L’autre moitié, celle de ceux qui ne voulaient pas arrêter de picoler tous les jours et toute la journée, eh bien, elle a poursuivi comme avant. Leurs enfants ont continué de galoper partout à n’importe quelle heure, et on entendait le vacarme d’enfer de leurs fêtes pendant la moitié de la nuit, le bruit des bagarres et des hurlements et tout le bordel habituel dont on imaginait qu’ils finiraient par avoir marre76.

79La construction de ces romans veut que peu à peu, ou brutalement, les enfants prennent conscience de leur statut minoré, et désirent s’en abstraire, fût-ce dans la douleur.

La littérature africaine des vingt dernières années ne risque plus d'être qualifiée de « littérature rose », comme le faisait Mongo Beti critiquant la vision édulcorée de Camara Laye dans L'enfant noir. Loin de cultiver le mythe d'une harmonie originelle qui avait cours au temps de la négritude, elle travaille à le déconstruire presque systématiquement en projetant la désillusion contemporaine sur les enfances passées77.

80Ces romans n’ont rien en effet de mièvre, même si des enfants en sont les protagonistes ou le sujet essentiel. Le rapport à la culture passe par cette nouvelle génération qui doit se battre beaucoup que celle de ses aînés pour exister.
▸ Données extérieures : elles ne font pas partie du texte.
Definition put_tss (x : Z) (t : quest_tss) : M W unit :=
  modify (fun w => w_set_tasks (<[x := t]> (w_tasks w)) w).

Definition spin_body (finish : Z) (_ : unit) : M W (control unit unit) :=
  let! value := w_rdtsc in
  ret (if finish <=? value then Break tt else Continue tt).

(** Spin; [fuel] bounds the number of times the counter is read. *)
Definition tsc_delay_usec (fuel : nat) (usec : Z) : M W unit :=
  let! finish := compute_finish usec in
  mloop fuel (spin_body finish) tt.

(** [queue_append (&queue, sel)] *)
Definition put_on (queue sel : Z) : M W Z :=
  let! tasks := gets w_tasks in
  let! '(queue, tasks) := lift (queue_append tasks queue sel) in
  modify (w_set_tasks tasks) ;;!
  ret queue.

(** [sched_usleep] up to the call of the scheduler. *)
Definition fall_asleep (usec sleepqueue : Z) : M W Z :=
  let! finish := compute_finish usec in
  let! sel := w_str in
  let! tssp := get_tss sel in
  put_tss sel (set_time finish tssp) ;;!
  put_on sleepqueue sel.

Definition sched_usleep (fuel : nat) (usec sleepqueue : Z) : M W Z :=
  if mp_enabled then
    let! sleepqueue := fall_asleep usec sleepqueue in
    schedule ;;!
    ret sleepqueue
  else tsc_delay_usec fuel usec ;;! ret sleepqueue.

(** The walk of [process_sleepqueue] holds the address [q] of a selector: of
    [sleepqueue] itself ([None]) or of the [next] field of a task. *)
Definition read_q (sleepqueue : Z) (q : option Z) : M W Z :=
  match q with
  | None => ret sleepqueue
  | Some p => let! t := get_tss p in ret (tss_next t)
  end.

Definition write_q (q : option Z) (next sleepqueue : Z) : M W Z :=
  match q with
  | None => ret next
  | Some p => let! t := get_tss p in put_tss p (set_next next t) ;;! ret sleepqueue
  end.

Definition process_body (now : Z) (st : Z * option Z * Z)
  : M W (control (Z * option Z * Z) Z) :=
  let '(sleepqueue, q, cur) := st in
  let! tssp := get_tss cur in
  let next := tss_next tssp in
  let! '(sleepqueue, q) :=
    (if tss_time tssp <=? now then
       let! x := read_q sleepqueue q in
       wakeup x ;;!
       let! sleepqueue := write_q q next sleepqueue in
       let! tssp := get_tss cur in
       put_tss cur (set_time 0 tssp) ;;!
       ret (sleepqueue, q)
     else ret (sleepqueue, Some cur)) in
  if next =? 0 then ret (Break sleepqueue)
  else
    let! cur := read_q sleepqueue q in
    ret (Continue (sleepqueue, q, cur)).

Definition process_sleepqueue (sleepqueue : Z) : M W Z :=
  let! now := w_rdtsc in
  if sleepqueue =? 0 then ret sleepqueue
  else
    let! tasks := gets w_tasks in
    mloop (queue_fuel tasks) (process_body now) (sleepqueue, None, sleepqueue).
End sleep.

(** ** Specification *)

Section laws.
Context {W : Type} `{SchedulerLaws W}.

(** The time at which task [x] is to be woken. *)
Definition wake_time (w : W) (x : Z) : Z :=
  match w_tasks w !! x with Some t => tss_time t | None => 0 end.

(** [w'] is [w] after the walk kept the tasks [ks] asleep and woke the tasks [ds]. *)
Record swept (ks ds : list Z) (w w' : W) : Prop := {
  sp_inv : w_inv w';
  sp_ready : forall y, ready w' y <-> ready w y \/ y ∈ ds;
  sp_wakeable : forall y, wakeable w y -> wakeable w' y;
  sp_frame : forall y, y ∉ ks -> y ∉ ds -> ~ ready w y -> w_tasks w' !! y = w_tasks w !! y;
  sp_same : forall y, y ∉ ds -> set_next 0 <$> w_tasks w' !! y = set_next 0 <$> w_tasks w !! y;
  sp_time : forall y, y ∈ ds -> tss_time <$> w_tasks w' !! y = Some 0
}.
(* ===== verification/ProcessThm.v ===== *)
(** * Processes: theorems

    Waiting for a process and its exit, over the interface of the scheduler extended by
    what [__exit] relies on ([TaskingLaws]), which the scheduler of sched/vcpu.c
    provides; what [fork] gives the child; the round trip of the address of a control
    block through its descriptor; the errors. *)

From Stdlib Require Import ZArith Lia.
From S2P Require Import Prelude TaskQueue Physical Virtual VirtualThm Clone CloneThm Exit.
From S2P Require Import ReplQueue Vcpu VcpuSched SchedLemmas SchedThm SchedWake SchedTheorems Waitqueue Sleep Semaphore Process.
From stdpp Require Import base gmap sets fin_sets numbers strings list relations.
Local Open Scope Z_scope.

(** ** The interface *)

(** [idle w x]: the CPU may idle with task [x], which therefore never exits. *)
Class TaskingLaws (W : Type) `{SchedulerLaws W} `{TaskRegister W} := {
  idle : W -> Z -> Prop;
  ltr_ok : forall w x, w_inv w -> (x <> 0 -> is_Some (w_tasks w !! x)) ->
    wp (w_ltr x) (fun _ w' =>
      w_inv w' /\ w_tasks w' = w_tasks w /\ w_str w' = Ok (x, w') /\
      (forall y, ready w' y <-> ready w y) /\ (forall y, wakeable w y -> wakeable w' y) /\
      (forall y, idle w' y -> idle w y)) w;
  set_tasks_str : forall w tasks c,
    w_str w = Ok (c, w) -> w_str (w_set_tasks tasks w) = Ok (c, w_set_tasks tasks w);
  set_tasks_idle : forall w tasks y, idle (w_set_tasks tasks w) y -> idle w y;
  wakeup_idle : forall w x, w_inv w -> wakeable w x ->
    wp (wakeup x) (fun _ w' =>
      (forall y, idle w' y -> idle w y) /\ (forall c, w_str w = Ok (c, w) -> w_str w' = Ok (c, w'))) w;
  retire_ok : forall w x,
    w_inv w -> w_str w = Ok (0, w) -> ~ ready w x -> ~ idle w x ->
    w_inv (w_set_tasks (delete x (w_tasks w)) w) /\
    (forall y, ready (w_set_tasks (delete x (w_tasks w)) w) y <-> ready w y) /\
    (forall y, y <> x -> wakeable w y -> wakeable (w_set_tasks (delete x (w_tasks w)) w) y)
}.

(** *** The VCPU scheduler *)

Section vcpu.
Context (E : env) (me : nat) (Htsc : forall n, 0 < e_tsc E n < 2 ^ 62).

Definition vcpu_task_register : TaskRegister sched := fun x => mod_pc me (set_current_task x).

Definition vcpu_idle (s : sched) (x : Z) : Prop :=
  x = e_idleTSS E me \/ exists p, s_pcpus s !! me = Some p /\ x = vcpu_idle_task p.

Lemma str_current s c : @w_str sched (vcpu_scheduler E me) s = Ok (c, s) <->
  current_task <$> s_pcpus s !! me = Some c.
Proof.
  unfold w_str, vcpu_scheduler, bind, get_pc, gets, lift, of_option, ret. cbn.
  destruct (s_pcpus s !! me) as [p|]; cbn; split; congruence.
Qed.

Lemma ltr_law s x : sched_inv E me s -> (x <> 0 -> is_Some (s_tasks s !! x)) ->
  wp (vcpu_task_register x) (fun _ s' =>
    sched_inv E me s' /\ s_tasks s' = s_tasks s /\ @w_str sched (vcpu_scheduler E me) s' = Ok (x, s') /\
    (forall j y, on_runqueue s' j y <-> on_runqueue s j y) /\
    (forall y, bound_here me s y -> bound_here me s' y) /\ (forall y, vcpu_idle s' y -> vcpu_idle s y)) s.
Proof.
  intros (p & l & rqs & Hwf) Hx. pose proof (sw_pc _ _ _ _ _ _ Hwf) as Hp.
  pose proof (lookup_lt_Some _ _ _ Hp) as Hlt.
  unfold vcpu_task_register, mod_pc. apply wp_bind. eapply wp_get_pc; [exact Hp|]. apply wp_modify.
  set (s' := set_pcpus _ s).
  assert (s_pcpus s' !! me = Some (set_current_task x p)) as Hp' by (by apply list_lookup_insert_eq).
  split_and!.
  - exists (set_current_task x p), l, rqs. destruct Hwf as [_ [] Hb Hr (H1 & H2 & H3 & _)].
    split; [done| |done|done|done]. by split.
  - done.
  - apply str_current. by rewrite Hp'.
  - done.
  - done.
  - intros y [->|(q & Hq & ->)]; [by left|right]. exists p. split; [done|]. by rewrite Hp' in Hq; injection Hq as <-.
Qed.

Lemma wakeup_idle_law s x : sched_inv E me s -> bound_here me s x ->
  wp (vcpu_wakeup E me x) (fun _ s' => (forall y, vcpu_idle s' y -> vcpu_idle s y) /\
    forall c, @w_str sched (vcpu_scheduler E me) s = Ok (c, s) -> @w_str sched (vcpu_scheduler E me) s' = Ok (c, s')) s.
Proof.
  intros (p & l & rqs & Hwf) (H0 & t & i & v & Ht & Hcpu & Hi & Hv & Hc & Hty & Hon).
  pose proof (sw_pc _ _ _ _ _ _ Hwf) as Hp. eapply wp_mono.
  { eapply (vcpu_wakeup_ok E me s p l rqs x t i v); try done.
    - intros j us Hus Hx. apply Hon, (on_runqueue_rqs E me _ _ _ _ _ _ Hwf). eauto.
    - intros _ _. unfold unblockable. rewrite Hty. apply Htsc. }
  intros [] s' (p' & ts & v' & _ & Hwf' & _ & _ & _ & _ & _ & Ei & Ec).
  pose proof (sw_pc _ _ _ _ _ _ Hwf') as Hp'. split.
  - intros y [->|(q & Hq & ->)]; [by left|right]. exists p. split; [done|]. congruence.
  - intros c. rewrite !str_current, Hp, Hp'. cbn. congruence.
Qed.

Lemma retire_law s x : sched_inv E me s -> @w_str sched (vcpu_scheduler E me) s = Ok (0, s) ->
  ~ (exists j, on_runqueue s j x) -> ~ vcpu_idle s x ->
  sched_inv E me (set_tasks (delete x (s_tasks s)) s) /\
  (forall j y, on_runqueue (set_tasks (delete x (s_tasks s)) s) j y <-> on_runqueue s j y) /\
  (forall y, y <> x -> bound_here me s y -> bound_here me (set_tasks (delete x (s_tasks s)) s) y).
Proof.
  intros (p & l & rqs & Hwf) Hstr Hnr Hni. pose proof (sw_pc _ _ _ _ _ _ Hwf) as Hp.
  assert (current_task p = 0) as Hc by (apply str_current in Hstr; rewrite Hp in Hstr; cbn in Hstr; congruence).
  assert (vcpu_idle_task p <> x) as Hi1 by (intros <-; apply Hni; right; by exists p).
  assert (e_idleTSS E me <> x) as Hi2 by (intros <-; apply Hni; by left).
  set (s' := set_tasks (delete x (s_tasks s)) s).
  assert (sched_wf E me s' p l rqs) as Hwf'.
  { pose proof Hwf as [_ Hq Hb Hr (Ht1 & Ht2 & Ht3 & Ht4)]. split; [done| |done|done|].
    - split; try (by apply Hq). intros i v ts Hv Hts. destruct (qw_rq _ _ _ _ _ Hq i v ts Hv Hts) as [Hch ?].
      split; [|done]. eapply chain_frame; [|exact Hch]. intros y Hy. cbn. rewrite lookup_delete_ne; [done|].
      intros ->. apply Hnr. exists i. apply (on_runqueue_rqs E me _ _ _ _ _ _ Hwf). eauto.
    - unfold tasks_ok. cbn. rewrite !lookup_delete_ne by done. do 3 (split; [done|]). by rewrite Hc. }
  assert (forall j y, on_runqueue s' j y <-> on_runqueue s j y) as Hrq.
  { intros j y. by rewrite (on_runqueue_rqs E me _ _ _ _ _ _ Hwf'), (on_runqueue_rqs E me _ _ _ _ _ _ Hwf). }
  split; [by exists p, l, rqs|]. split; [done|].
  intros y Hy (H0 & t & i & v & Ht & Hrest). split; [done|]. exists t, i, v. cbn. rewrite lookup_delete_ne by done.
  split; [done|]. destruct Hrest as (H1 & H2 & H3 & H4 & H5 & Hon). do 5 (split; [done|]).
  intros j Hj%Hrq. by apply Hon.
Qed.

#[refine] Definition vcpu_tasking_laws :
  @TaskingLaws sched (vcpu_scheduler E me) (vcpu_scheduler_laws E me Htsc) vcpu_task_register :=
  {| idle := vcpu_idle |}.
Proof.
  - intros w x Hw Hx. eapply wp_mono; [by apply ltr_law|]. intros [] w' (H1 & H2 & H3 & H4 & H5 & H6).
    split_and!; try done. intros y. cbn. by setoid_rewrite H4.
  - intros w tasks c. by rewrite !str_current.
  - done.
  - intros w x. apply wakeup_idle_law.
  - intros w x H1 H2 H3 H4. destruct (retire_law w x H1 H2 H3 H4) as (H5 & H6 & H7).
    split_and!; try done. intros y. cbn. by setoid_rewrite H6.
Defined.
End vcpu.

(** ** Wait queues of tasks *)

Section world.
Context {W : Type} `{TaskingLaws W}.

(** A field that is not the scheduler's is changed. *)
Lemma put_field_ok w x t t' : w_inv w -> w_tasks w !! x = Some t -> tss_next t' = tss_next t -> tss_cpu t' = tss_cpu t ->
  let w' := w_set_tasks (<[x := t']> (w_tasks w)) w in
  w_inv w' /\ (forall y, ready w' y <-> ready w y) /\ (forall y, wakeable w y -> wakeable w' y).
Proof.
  intros Hi Hx En Ec. apply set_tasks_ok; [done| |]; intros y; [intros _|];
    (destruct (decide (y = x)) as [->|]; [rewrite lookup_insert_eq, Hx; cbn; congruence|by rewrite lookup_insert_ne]).
Qed.

(** Queues do not see it. *)
Lemma put_field_chain tasks x t t' q l : tasks !! x = Some t -> tss_next t' = tss_next t ->
  chain tasks q l -> chain (<[x := t']> tasks) q l.
Proof.
  intros Hx En. apply chain_next_eq. intros y _. destruct (decide (y = x)) as [->|].
  - rewrite lookup_insert_eq, Hx. cbn. congruence.
  - by rewrite lookup_insert_ne.
Qed.

(** [Q pid] are the tasks that wait for [pid]: the queue of its control block, if it exists,
    and none of them is on a run queue. *)
Record wait_lists (w : W) (Q : Z -> list Z) : Prop := mkWaitLists {
  wl_queue : forall pid t, w_tasks w !! pid = Some t -> chain (w_tasks w) (tss_waitqueue t) (Q pid);
  wl_alive : forall pid c, c ∈ Q pid -> is_Some (w_tasks w !! pid);
  wl_sleep : forall pid, sleeping w (Q pid);
  wl_once : forall pid pid' c, c ∈ Q pid -> c ∈ Q pid' -> pid = pid'
}.

Definition upd_list (Q : Z -> list Z) (pid : Z) (l : list Z) : Z -> list Z :=
  fun x => if x =? pid then l else Q x.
Cette lutte rejoint d’abord les revendications féminines.

Tous ces auteurs « indigènes » interpellent, d’abord, les effets des violences de la colonisation et des préjugés institutionnels des mondes modernes qui, dans l’ensemble, méconnaît l’histoire et les valeurs de leurs sociétés. La question de la violence entre les hommes et les femmes ne peut être posée qu’à partir de la reconnaissance de cette altérité. Les œuvres d’A. Wendt, W. Ihimaera, A. Duff, suggèrent, progressivement, l’importance cruciale de la question du déséquilibre du pouvoir entre les sexes et les violences qui peuvent en résulter. Nées dans des sociétés menacées par l’assimilation aux valeurs de l’Occident, P. Grace, S. Figiel, G. Mera Molisa, T. Peu, D. Gorodé et K. Hulme se trouvent confrontées à des dilemmes semblables.
Pour ces auteures, la question centrale est : comment s’attaquer à un pouvoir masculin qui peut être abusif et socialement déséquilibrant sans déchirer le tissu d’une société communale qu’elles veulent valoriser ?78

81Car dans le Pacifique ou l’Océan Indien, la lutte des femmes est liée aussi à la question de la culture locale (tahitienne, samoane, maorie, mauritienne…). Ce n’est pas pour autant que le message est exclusivement destiné à faire regretter une vie « traditionnelle » et à s’en prendre uniquement aux cultures importées.  Au contraire, pour Hombo :

Il ne voulait pas la responsabilité d’une mémoire à transporter. Il ne sait que faire de cet héritage qui vient du fond des âges pour dire l’histoire, ronde infinie d’un cycle éternel alliance de la vie et de la mort. Il désire soudain s’enfuir partir dans une autre lumière pour échapper à cette histoire commune à cette communauté d’histoire au passé à l’avenir. Être seul. Ailleurs. Anonyme et délivré. Léger et libre. Oublier79.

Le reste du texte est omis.